Text Analysis using Python

Text Analysis, also known as Text Mining or Natural Language Processing (NLP), is a technique used to extract meaningful information and insights from unstructured text data, including documents, emails, social media posts, customer reviews, and more. If you want to learn how to perform Text Analysis, this article is for you. In this article, I’ll take you through the task of Text Analysis using Python.

Text Analysis: Process We Can Follow

Text Analysis involves various techniques such as text preprocessing, sentiment analysis, named entity recognition, topic modelling, and text classification.

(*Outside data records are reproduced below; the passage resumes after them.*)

(** The dispatch of the virtual calls. *)
Definition getReplacementIndex (c : cntlr) (assoc : nat) (l : blocks) (info : CacheSetInfoLRU) (p : t) :
    result (nat * (CacheSetInfoLRU * t)) :=
  match p with
  | Lru p => let! (i, (info, p)) := getReplacementIndex c assoc l info p in Ok (i, (info, Lru p))
  | Mru p => let! (i, (info, p)) := getReplacementIndex c assoc l info p in Ok (i, (info, Mru p))
  | Nmru p => let! (i, (info, p)) := getReplacementIndex c assoc l info p in Ok (i, (info, Nmru p))
  | Nru p => let! (i, (info, p)) := getReplacementIndex c assoc l info p in Ok (i, (info, Nru p))
  | Plru p => let! (i, (info, p)) := getReplacementIndex c assoc l info p in Ok (i, (info, Plru p))
  | RoundRobin_ p => let! (i, (info, p)) := getReplacementIndex c assoc l info p in Ok (i, (info, RoundRobin_ p))
  | Random_ p => let! (i, (info, p)) := getReplacementIndex c assoc l info p in Ok (i, (info, Random_ p))
  | Srrip p => let! (i, (info, p)) := getReplacementIndex c assoc l info p in Ok (i, (info, Srrip p))
  end.
Definition updateReplacementIndex (assoc : nat) (info : CacheSetInfoLRU) (p : t) (accessed_index : nat) :
    result (CacheSetInfoLRU * t) :=
  match p with
  | Lru p => let! (info, p) := updateReplacementIndex assoc info p accessed_index in Ok (info, Lru p)
  | Mru p => let! (info, p) := updateReplacementIndex assoc info p accessed_index in Ok (info, Mru p)
  | Nmru p => let! (info, p) := updateReplacementIndex assoc info p accessed_index in Ok (info, Nmru p)
  | Nru p => let! (info, p) := updateReplacementIndex assoc info p accessed_index in Ok (info, Nru p)
  | Plru p => let! (info, p) := updateReplacementIndex assoc info p accessed_index in Ok (info, Plru p)
  | RoundRobin_ p => let! (info, p) := updateReplacementIndex assoc info p accessed_index in Ok (info, RoundRobin_ p)
  | Random_ p => let! (info, p) := updateReplacementIndex assoc info p accessed_index in Ok (info, Random_ p)
  | Srrip p => let! (info, p) := updateReplacementIndex assoc info p accessed_index in Ok (info, Srrip p)
  end.
#[global] Instance policy : Policy t := {
  Replacement.getReplacementIndex := getReplacementIndex;
  Replacement.updateReplacementIndex := updateReplacementIndex;
}.

(** [qbs_attempts], [rrip_numbits] and [time] are [/qbs/attempts] and [/srrip/bits] of the
    configuration and the value of [time(NULL)]. *)
Definition createCacheSet (policy : CacheBase.ReplacementPolicy) (associativity : nat)
    (qbs_attempts rrip_numbits time : Z) : result t :=
  let attempts := Z.to_nat (getNumQBSAttempts policy qbs_attempts) in
  match policy with
  | CacheBase.ROUND_ROBIN => Ok (RoundRobin_ (RoundRobin.new associativity))
  | CacheBase.LRU | CacheBase.LRU_QBS => Ok (Lru (LRU.new associativity attempts))
  | CacheBase.NRU => Ok (Nru (NRU.new associativity))
  | CacheBase.MRU => Ok (Mru (MRU.new associativity))
  | CacheBase.NMRU => Ok (Nmru (NMRU.new associativity))
  | CacheBase.PLRU => let! p := PLRU.new associativity in Ok (Plru p)
  | CacheBase.SRRIP | CacheBase.SRRIP_QBS => Ok (Srrip (SRRIP.new associativity rrip_numbits attempts))
  | CacheBase.RANDOM => Ok (Random_ (RandomPolicy.mk (u32 time)))
  end.
End AnyPolicy.

(** [CacheSet::createCacheSetInfo]; only the sets of the policies with such statistics use it. *)
Definition createCacheSetInfo (policy : CacheBase.ReplacementPolicy) (associativity : nat) (qbs_attempts : Z) : CacheSetInfoLRU :=
  new_info associativity (Z.to_nat (getNumQBSAttempts policy qbs_attempts)).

Text analysis plays a crucial role in understanding and making sense of large volumes of text data, which is prevalent in various domains, including news articles, social media, customer reviews, and more.

Below is the process you can follow for the task of Text Analysis as a Data Science professional:

  1. Gather the text data from various sources.
  2. Clean and preprocess the text data.
  3. Convert the text into a numerical format that machine learning algorithms can understand.
  4. Analyze the text data to gain insights.
  5. Create relevant features from the text data if necessary.
  6. Select appropriate NLP models for your task.

So, the process of Text Analysis starts with collecting textual data (structured or unstructured). I found an ideal dataset for this task. You can download the data from here.

Text Analysis using Python

Let’s get started with the task of Text Analysis by importing the necessary Python libraries and the dataset:

import pandas as pd
import plotly.express as px
from wordcloud import WordCloud
import matplotlib.pyplot as plt
from textblob import TextBlob
import spacy
from collections import defaultdict
from collections import Counter
from sklearn.feature_extraction.text import CountVectorizer
from sklearn.decomposition import LatentDirichletAllocation

nlp = spacy.load('en_core_web_sm')

data = pd.read_csv("articles.csv", encoding='latin-1')
print(data.head())
                                             Article  \
0  Data analysis is the process of inspecting and...   
1  The performance of a machine learning algorith...   
2  You must have seen the news divided into categ...   
3  When there are only two classes in a classific...   
4  The Multinomial Naive Bayes is one of the vari...   

                                               Title  
0                  Best Books to Learn Data Analysis  
1         Assumptions of Machine Learning Algorithms  
2          News Classification with Machine Learning  
3  Multiclass Classification Algorithms in Machin...  
4        Multinomial Naive Bayes in Machine Learning  

The problem we are working on requires us to:

  1. Create word clouds to visualize the most frequent words in the titles.
  2. Analyze the sentiment expressed in the articles to understand the overall tone or sentiment of the content.
  3. Extract named entities such as organizations, locations, and other relevant information from the articles.
  4. Apply topic modelling techniques to uncover latent topics within the articles.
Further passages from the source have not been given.